→ YOUR TASK:
Read the listing below and copy out each line where the word "exists" occurs.

+++ THE RECORDS +++

Lemma find_index_at (l : list A) :
  match find_index p l with
  | Some i => 0 <= i < lenZ l /\ (exists x, l !! Z.to_nat i = Some x /\ p x = true) /\
              forall j y, 0 <= j < i -> l !! Z.to_nat j = Some y -> p y = false
  | None => forall j y, l !! j = Some y -> p y = false
  end.
Proof.
  destruct (find_index p l) as [i|] eqn:Hf.
  - apply find_index_Some in Hf as (pre & x & post & -> & <- & Hx & Hpre). split; [lenz|]. split.
    + exists x. split; [|done]. apply list_lookup_middle. unfold lenZ. lia.
    + intros j y Hj Hy. rewrite lookup_app_l in Hy by (unfold lenZ in Hj; lia).
      apply list_elem_of_lookup_2, list_elem_of_In in Hy. rewrite forallb_forall in Hpre. by apply negb_true_iff, Hpre.
  - apply find_index_None in Hf. intros j y Hy. apply list_elem_of_lookup_2, list_elem_of_In in Hy.
    rewrite forallb_forall in Hf. by apply negb_true_iff, Hf.
Qed.

Lemma find_last_index_at (l : list A) :
  match find_last_index p l with
  | Some i => 0 <= i < lenZ l /\ (exists x, l !! Z.to_nat i = Some x /\ p x = true) /\
              forall j y, i < j -> l !! Z.to_nat j = Some y -> p y = false
  | None => forall j y, l !! j = Some y -> p y = false
  end.
Proof.
  induction l as [|x l IH] using rev_ind; [done|]. rewrite find_last_index_snoc. destruct (p x) eqn:Hx.
  - split; [lenz|]. split.
    + exists x. split; [|done]. apply list_lookup_middle. unfold lenZ. lia.
    + intros j y Hj Hy. apply lookup_lt_Some in Hy. rewrite length_app in Hy. unfold lenZ in Hj. simpl in Hy. lia.
  - assert (forall j y, (l ++ [x]) !! j = Some y -> (exists Hl : l !! j = Some y, True) \/ p y = false) as Hsplit.
    { intros j y Hy. apply lookup_app_Some in Hy as [Hy|[_ Hy]]; [left; by exists Hy|].
      right. apply list_lookup_singleton_Some in Hy as [_ <-]. done. }
    destruct (find_last_index p l) as [i|].
    + destruct IH as (Hi & (y & Hy & Hp) & Hall). split; [lenz|]. split.
      * exists y. split; [|done]. rewrite lookup_app_l; [done|]. apply lookup_lt_Some in Hy. lia.
      * intros j z Hj Hz. destruct (Hsplit _ _ Hz) as [[Hz' _]|]; [by apply (Hall j)|done].
    + intros j z Hz. destruct (Hsplit _ _ Hz) as [[Hz' _]|]; [by apply (IH j)|done].
Qed.
End positions.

+++

→ RESPONSE:
  | Some i => 0 <= i < lenZ l /\ (exists x, l !! Z.to_nat i = Some x /\ p x = true) /\
    + exists x. split; [|done]. apply list_lookup_middle. unfold lenZ. lia.
  | Some i => 0 <= i < lenZ l /\ (exists x, l !! Z.to_nat i = Some x /\ p x = true) /\
    + exists x. split; [|done]. apply list_lookup_middle. unfold lenZ. lia.
  - assert (forall j y, (l ++ [x]) !! j = Some y -> (exists Hl : l !! j = Some y, True) \/ p y = false) as Hsplit.
    { intros j y Hy. apply lookup_app_Some in Hy as [Hy|[_ Hy]]; [left; by exists Hy|].
      * exists y. split; [|done]. rewrite lookup_app_l; [done|]. apply lookup_lt_Some in Hy. lia.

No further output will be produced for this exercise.